Toffoli poderá participar de julgamentos no caso Banco Master após arquivamento de suspeição por Fachin
O ministro Dias Toffoli, do Supremo Tribunal Federal (STF), não foi declarado suspeito no caso Banco Master e, em princípio, poderá atuar em julgamentos relacionados ao processo. A decisão veio após o presidente da Corte, Edson Fachin, arquivar a arguição de suspeição contra Toffoli, por “perda de objeto”, já que o ministro havia deixado a relatoria do inquérito no dia 12 de fevereiro.

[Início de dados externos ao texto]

Definition debug_le `{DebugFormat} {A} (p q : TargetId * A) : Prop :=
  String.le (debug_target p.1) (debug_target q.1).
#[export] Instance debug_le_dec `{DebugFormat} {A} : RelDecision (debug_le (A:=A)).
Proof. intros p q. unfold debug_le. apply _. Defined.

Definition scene_le (a b : Scene) : Prop :=
  String.le (SceneId_as_str (scene_id a)) (SceneId_as_str (scene_id b)).
#[export] Instance scene_le_dec : RelDecision scene_le.
Proof. intros a b. unfold scene_le. apply _. Defined.

Section handlers.
Context `{Wire, Env, DebugFormat}.

Definition binding_devices (bindings : list SceneBinding) : list DeviceId :=
  (λ b, TargetId_device_id (binding_target b)) <$> bindings.

Definition scene_visible (scene : Scene) : task bool :=
  r ← authorize Observe (binding_devices (scene_bindings scene)); Return (is_ok r).

Fixpoint visible_scenes (scenes : list Scene) : task (list Scene) :=
  match scenes with
  | [] => Return []
  | scene :: scenes =>
      visible ← scene_visible scene;
      rest ← visible_scenes scenes;
      Return (if visible : bool then scene :: rest else rest)
  end.

Definition list_scenes : task Response :=
  scenes ← reading (λ _ w, (map_to_list (ds_scenes (w_state w))).*2);
  visible ← visible_scenes scenes;
  Return (RS_Scenes (merge_sort scene_le visible)).

Definition get_scene (id : SceneId) : task Response :=
  scene ← reading (λ _ w, ds_scenes (w_state w) !! id);
  match scene with
  | Some scene =>
      visible ← scene_visible scene;
      Return (RS_SceneInfo (if visible : bool then Some scene else None))
  | None => Return (RS_SceneInfo None)
  end.

Definition scene_result (r : daemon Scene) : Response :=
  match r with Ok scene => RS_Scene scene | Err error => response_of_error error end.

(** The mutation of every handler that answers with a scene. *)
Definition mutate_scene (devices : list DeviceId) (generation : Z) (job : task (daemon Scene)) :
    task Response :=
  result ← execute_authorized devices generation job;
  if is_ok result then _ ← publish ScenesChanged; Return (scene_result result)
  else Return (scene_result result).

(** What a capture selects: without targets, the leaves of its collection. *)
Definition capture_selection (mode : SceneCaptureMode) (targets : list TargetId) :
    task (daemon (list TargetId)) :=
  match targets, mode with
  | [], Capture_DynamicCollectionMembers collection =>
      reading (λ _ w, resolve_collection_leaves (w_state w) collection)
  | _, _ => Return (Ok targets)
  end.

Section principal.
Context (principal : Peer).

Definition authorize_scene_owner (id : SceneId) : task (daemon unit) :=
  attempt (reading (λ _ w,
      ok_or (scene_owner <$> ds_scenes (w_state w) !! id) (DE_SceneNotFound id)))
    (λ owner,
      if bool_decide (owner = owner_identity principal) then Return (Ok tt)
      else
        decision ← ask AdministerScenes [];
        Return (if allows decision then Ok tt else Err (DE_SceneNotOwned id))).

Definition create_scene_request (op : Operation) (name : string) (description : option string)
    (bindings : list SceneBinding) : task Response :=
  let devices := binding_devices bindings in
  or_return (authorize op devices) id (λ generation,
    mutate_scene devices generation (locked (λ o st,
      create_scene st (SceneId_new (out_uuid o)) name description (owner_identity principal) bindings))).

A arguição foi aberta no dia 10 de fevereiro, após a Polícia Federal (PF) entregar relatório ao STF com menções ao nome de Toffoli extraídas do celular do banqueiro Daniel Vorcaro, dono do Banco Master — instituição investigada por supostas fraudes bilionárias. As mensagens, trocadas entre Vorcaro e seu cunhado Fabiano Zettel, citavam negócios envolvendo um resort da família de Toffoli no Paraná (Tayayá), entre outros pontos.
Em reunião reservada no dia 12, os ministros do STF analisaram o material da PF e decidiram, por consenso, não prosseguir com a declaração de suspeição. Toffoli optou por se afastar da relatoria “em respeito aos altos interesses institucionais”, e o processo foi redistribuído para o ministro André Mendonça, também da 2ª Turma — colegiado do qual Toffoli faz parte.
Com o arquivamento formalizado por Fachin neste sábado (21), Dias Toffoli permanece apto a participar de eventuais julgamentos no caso Master, a menos que se declare impedido ou suspeito futuramente.
A medida preserva a validade dos atos processuais já praticados pelo ministro durante sua relatoria.